Con Dafne solo nos damos una mirada.
- Abraham y ella duraron mucho tiempo juntos - explica de manera confundida, como si quisiera que nosotras encontráramos la razón ahí - pero los celos excesivos de Karla lo jodieron todo.
- ¿Eso es una indirecta? - Fernanda se cruza de brazos, ofendida.
- Oye, no - niega y yo quedo en silencio, evitando reírme - no le llegas ni a los talones a Karla, ella se lleva el primer lugar, ¿captas?
- ¿Tan celosa era? - pregunta al ver que habla en serio.
Ella asiente.
- Es tan celosa que ni siquiera dejaba a Abraham ir a un lugar solo, mucho menos si habían mujeres - Dafne niega - fue tan absorbente que se cambió al cubo de él para estar más tiempo juntos.
- ¿Me estas diciendo que ellos siguen en el mismo cubo? - Fernanda sonríe de manera desquiciada - ¿qué carajos es un cubo?
- Cubo es como le llamamos a los escuadrones - aclara la agente - pero no, hace tiempo que Karla abandono el cubo de Abraham.
- Gracias a Dios.
Yo comienzo a reír.
Lo peor de todo esto, es que la entiendo perfectamente, comprendo ese enojo que crece más y más con solo saber que se comunican, la inseguridad y el terror de perder lo que nunca tuviste. Esperamos a que Fernanda siga desahogando lo que tanto le atormenta, mientras yo me sigo quebrando la cabeza pensando que Dierik podría estar con Mariana en estos momentos. Cuando al fin hay paz en el ambiente, pedimos la cuenta y nos preparamos para salir.
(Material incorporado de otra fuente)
(* ===== verification/_CoqProject ===== *)
-Q . S2P
Prelude.v
Page.v
PageThm.v
Mem.v
Klib.v
KlibThm.v
Dll.v
Tiling.v
Buddy.v
BuddyInv.v
BuddyAlloc.v
BuddyFree.v
BuddyInit.v
BuddyThm.v
Pmm.v
PmmThm.v
PageTable.v
Vmm.v
PtInv.v
PtWalk.v
VmmMap.v
VmmCopy.v
VmmFork.v
VmmThm.v
VmmDemo.v
UStream.v
Kbase.v
Kernel.v
KFile.v
KLock.v
PipeThm.v
Proc.v
KDemo.v
ProcLife.v
ProcInv.v
ProcAlloc.v
ProcThm.v
ProcSync.v
ProcSyncThm.v
ProcCalls.v
Syscall.v
KBalance.v
SysInv.v
SysThm.v
Lemma free_pages_correct_witness : ∃ ar bl, used bl !! 1 = Some 2 ∧
  ∃ s' bl', free_pages (_mem_addr demo_two + 4096 * 1) demo_two = Ret 0 s' ∧
    inv s' ar 69 bl' ∧ used bl' = delete 1 (used bl).
Proof.
  destruct (reachable_inv _ _ _ demo_good demo_two_reach) as (ar & bl & I & _).
  assert (used bl !! 1 = Some 2) as H1.
  { apply lookup_used, (used_info _ _ _ _ I). vm_compute. reflexivity. }
  exists ar, bl. split; [done|]. apply (free_pages_correct demo_two ar 69 bl 1 2 I H1).
Defined.

Lemma alloc_free_roundtrip_witness : ∃ ar bl, inv demo_state ar 69 bl ∧
  ∃ s2, free_pages 0x101000 demo_one = Ret 0 s2 ∧ inv s2 ar 69 bl.
Proof.
  destruct demo_inv as (ar & bl & I). exists ar, bl. split; [done|].
  apply (alloc_free_roundtrip demo_state ar 69 bl 3 0x101000 demo_one I);
    [lia|vm_compute; reflexivity|lia].
Defined.

Lemma free_pages_refusals_witness : free_pages 0x100010 demo_state = Ret (-2) demo_state.
Proof.
  destruct demo_inv as (ar & bl & I).
  apply (proj1 (proj2 (free_pages_refusals demo_state ar 69 bl I))); [lia|done].
Defined.

Lemma construct_correct_witness : ∃ s ar bl, construct 0x100000 (70 * 4096) = Ret tt s ∧
  inv s ar 69 bl ∧ used bl = ∅ ∧ mem_desc s = (0, 4096 * 69).
Proof. apply (construct_correct 0x100000 (70 * 4096) demo_good). Defined.

End Thm.
(* ===== verification/PtWalk.v ===== *)
(** Walking page tables: what [walk] finds and what it adds. *)

From Stdlib Require Import ZArith Lia.
From stdpp Require Import base numbers gmap list.
From S2P Require Import Prelude Page Mem Pmm PmmThm PageTable PtInv.
Import Pmm PmmThm PT PtInv.

Set Default Goal Selector "!".
Open Scope Z_scope.

#[local] Opaque fill_words store64 load64.

Module PtWalk.

Section walk.
Context `{PL : PortLaws} {A : Type} `{PA : PageAllocatorLaws A}.
Implicit Types (σ : PhysicalMemoryManager A) (t : gmap (list Z) Z) (u : gmap Z Z).

(** Every table page is a block in use. *)
Definition tables_owned t u : Prop := ∀ p b, t !! p = Some b → is_Some (u !! b).

Record space σ lo hi u root t : Prop := {
  sp_pmm : pmm_rep σ lo hi u;
  sp_window : window ≤ lo ∧ hi ≤ window + 2 ^ 56;
  sp_pt : pt_ok (ram σ) root t;
  sp_own : tables_owned t u
}.

(** What an operation that may only add tables does. *)
Record grows σ u t σ' u' t' : Prop := {
  gr_tables : t ⊆ t';
  gr_used : u ⊆ u';
  gr_new : ∀ p b, t' !! p = Some b → t !! p = Some b ∨ u !! b = None;
  gr_src : ∀ b, is_Some (u' !! b) → is_Some (u !! b) ∨ ∃ p, t' !! p = Some b;
  gr_leaf : ∀ va, 0 ≤ va → leaf (ram σ') t' va = leaf (ram σ) t va;
  gr_mem : ∀ x, ¬ in_tables t' x → byte_at (ram σ') x = byte_at (ram σ) x
}.

Lemma in_tables_mono t t' x : t ⊆ t' → in_tables t x → in_tables t' x.
Proof. intros Hs (p & b & Hb & Hx). exists p, b. split; [|done]. by apply (lookup_weaken t). Qed.

Lemma grows_refl σ u t : grows σ u t σ u t.
Proof. split; auto. Qed.

Lemma grows_trans σ u t σ1 u1 t1 σ2 u2 t2 :
  grows σ u t σ1 u1 t1 → grows σ1 u1 t1 σ2 u2 t2 → grows σ u t σ2 u2 t2.
Proof.
  intros [T1 U1 N1 F1 L1 M1] [T2 U2 N2 F2 L2 M2]. split; [by etrans..| | | |].
  - intros p b Hb. destruct (N2 p b Hb) as [Hb1|Hb1]; [auto|]. right. by apply (lookup_weaken_None u u1).
  - intros b Hb. destruct (F2 b Hb) as [Hb1|Hb1]; [|by right]. destruct (F1 b Hb1) as [?|[p Hp]]; [by left|].
    right. exists p. by apply (lookup_weaken t1).
  - intros va Hva. by rewrite L2, L1.
  - intros x Hx. rewrite M2 by done. apply M1. intros Hx1. apply Hx. by apply (in_tables_mono t1).
Qed.

Lemma block_kpage σ lo hi u p n : pmm_rep σ lo hi u → window ≤ lo ∧ hi ≤ window + 2 ^ 56 →
  u !! p = Some n → kpage p.
Proof.
  intros [Ha _] [Hlo Hhi] Hp. destruct (pa_range _ _ _ _ p n Ha Hp) as (? & ? & ? & ? & ? & _).
  unfold kpage. lia.
Qed.

(** A path is present only if its prefixes are. *)
Lemma pt_prefix m root t p q : pt_ok m root t → is_Some (t !! (p ++ q)) → is_Some (t !! p).
Proof.
  intros Hok. induction q as [|i q IH] using rev_ind; [by rewrite app_nil_r|].
  intros [b Hb]. rewrite app_assoc in Hb. apply IH. apply (pt_up _ _ _ Hok _ _ _ Hb).
Qed.

Lemma path_split pre f post va : upper_levels = pre ++ f :: post →
  path va = ((λ g : Z → Z, g va) <$> pre) ++ [f va] ++ ((λ g : Z → Z, g va) <$> post).
Proof. intros E. unfold path. by rewrite E, fmap_app. Qed.

Lemma level_in pre f post : upper_levels = pre ++ f :: post → f ∈ upper_levels.
Proof. intros ->. apply elem_of_app. right. by left. Qed.

(** ** Without allocation *)

Lemma walk_upper_find σ root t pre levels b va : pt_ok (ram σ) root t → 0 ≤ va →
  upper_levels = pre ++ levels → t !! ((λ g : Z → Z, g va) <$> pre) = Some b →
  walk_upper levels b va false σ = match t !! path va with Some b' => Ret b' σ | None => Panic end.
Proof.
  intros Hok Hva. revert pre b. induction levels as [|f levels IH]; intros pre b Hl Hb.
  - rewrite app_nil_r in Hl. unfold path. by rewrite Hl, Hb.
  - cbn [walk_upper]. set (p := (λ g : Z → Z, g va) <$> pre) in *.
    pose proof (levels_range f va (level_in _ _ _ Hl) Hva) as Hi.
    assert (length p < depth)%nat as Hlen.
    { unfold p, depth. rewrite length_fmap, Hl, length_app. simpl. lia. }
    pose proof (pt_down _ _ _ Hok p b (f va) Hb Hlen Hi) as Hd.
    rewrite get_pte_slot by (done || by apply (pt_page _ _ _ Hok p)).
    unfold walk_to_next_level, load. unfold mbind at 1, M_bind at 1. mrun.
    destruct (t !! (p ++ [f va])) as [c|] eqn:Hc.
    + pose proof (pt_page _ _ _ Hok _ _ Hc) as Hk. rewrite Hd, dir_entry_valid by done. cbn.
      rewrite entry_pa by (done || apply dir_flags_ok). apply (IH (pre ++ [f])).
      * by rewrite <- app_assoc.
      * by rewrite fmap_app.
    + rewrite Hd. cbn. destruct (t !! path va) eqn:E; [|done].
      rewrite (path_split pre f levels va Hl), app_assoc in E.
      destruct (pt_prefix _ _ _ (p ++ [f va]) _ Hok (mk_is_Some _ _ E)) as [c Hc']. by rewrite Hc in Hc'.
Qed.

(** [walk] without allocation finds the entry, or stops the kernel when a
    table is missing. *)
Lemma walk_find σ root t va : pt_ok (ram σ) root t → 0 ≤ va →
  walk (mkPt root true) va false σ =
    match t !! path va with Some b => Ret (slot b (pt_num va)) σ | None => Panic end.
Proof.
  intros Hok Hva. unfold walk. cbn [_is_global _base_addr negb].
  pose proof (walk_upper_find σ root t [] upper_levels root va Hok Hva eq_refl (pt_root _ _ _ Hok)) as R.
  unfold mbind, M_bind. rewrite R. destruct (t !! path va) as [b|] eqn:Hb; [|done].
  rewrite get_pte_slot; [done|by apply (pt_page _ _ _ Hok _ _ Hb)|by apply pt_num_range].
Qed.

(** ** With allocation *)

Lemma page_apart b c x : b mod 4096 = 0 → c mod 4096 = 0 → b ≠ c → b ≤ x < b + 4096 → ¬ c ≤ x < c + 4096.
Proof. intros Hb Hc Hne Hx Hx'. Z.div_mod_to_equations. lia. Qed.
Lemma first_eligible_spec pool prio l g p l' : first_eligible pool prio l = Some (g, p, l') →
  pool !! g = Some p ∧ eligible prio p = true ∧
  ∃ l0, l = l0 ++ g :: l' ∧ ∀ i q, i ∈ l0 → pool !! i = Some q → eligible prio q = false.
Proof.
  induction l as [|i l IH]; cbn [first_eligible]; [done|].
  destruct (pool !! i) as [q|] eqn:Hq; [|done]. destruct (eligible prio q) eqn:E.
  - intros [= <- <- <-]. split_and!; [done|done|]. exists []. split; [done|]. intros ? ? []%not_elem_of_nil.
  - intros Hf. destruct (IH Hf) as (Hp & He & l0 & -> & Hl0). split_and!; [done|done|].
    exists (i :: l0). split; [done|]. intros j q' [->|Hj]%elem_of_cons Hq'; [congruence|by apply (Hl0 j)].
Qed.
Lemma first_eligible_none pool prio l g p : (∀ g, g ∈ l → is_Some (pool !! g)) →
  first_eligible pool prio l = None → g ∈ l → pool !! g = Some p → eligible prio p = false.
Proof.
  induction l as [|i l IH]; cbn [first_eligible]; intros Hl; [by intros _ []%not_elem_of_nil|].
  destruct (Hl i) as [q Hq]; [by left|]. rewrite Hq. destruct (eligible prio q) eqn:E; [done|].
  intros Hf [->|Hg]%elem_of_cons Hp; [congruence|].
  apply IH; try done. intros j Hj. apply Hl. by right.
Qed.

End sync.
End ProcSync.
(* ===== verification/Syscall.v ===== *)
(** System calls: [syscall::SyscallHandler], [kernel/syscall/syscall_handler.cc],
    and the trap that enters it, [ExceptionManager::_syscall] of both ports.

    A handler is a computation that ends in a [call]: it returned a value, it
    sleeps in a blocking operation [w] and goes on with [k] when that operation
    has returned, or its process is gone.  [stk] is the address of the handler's
    locals, [kbuf] that of the buffer it takes from the kernel heap.  Handlers
    that search paths, and those over devices, are not modelled. *)

From Stdlib Require Import ZArith Lia.
From stdpp Require Import base numbers gmap list strings.
From S2P Require Import Prelude Page Mem Klib Pmm PageTable Vmm UStream Kbase Kernel KFile Proc ProcLife.
Import Pmm PT Kernel KFile Proc Life.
Estamos en la misma cafetería de aquel día.
- Ok, esto es muy emocionante - Dafne da unos peueños brincos - iremos al salón de belleza de Los Ángeles, les tengo total confianza para que las dejen bien hermosas.
- Si cobran menos de cincuenta dólares, me parece perfecto - Fernanda toca un buen punto.
- No se preocupen por eso - nos subimos a la camioneta - cuando las miren no van a querer cobrarles, y si lo hicieran yo pago.
- Pero...
Enciende la radio evitando que yo hable.
La verdad es que no me preocupa mucho el dinero, he mantenido unos ahorros en caso de emergencia, aunque claro, como dijo Fernanda, no es mucho. Dierik también me aseguró que él pagaría todo lo que yo necesitará o quisiera, pero no acostumbro a que me den así de fácil dinero, así que me negué. Pensando en él, le mando un mensaje diciéndole cual es nuestra siguiente parada, no me responde al instante y me enoja, ridículo de mi parte, pero eso siento.
ESTÁS LEYENDO
Atracción
RomanceLa chica con androfobia y con los padres más estrictos del pueblo, seguirá con su vida monótona y con reglas... pero todo cambia cuando lo conoce a él. Alesara seguirá intentando ser la hija perfecta hasta que una catástrofe haga que su curiosidad...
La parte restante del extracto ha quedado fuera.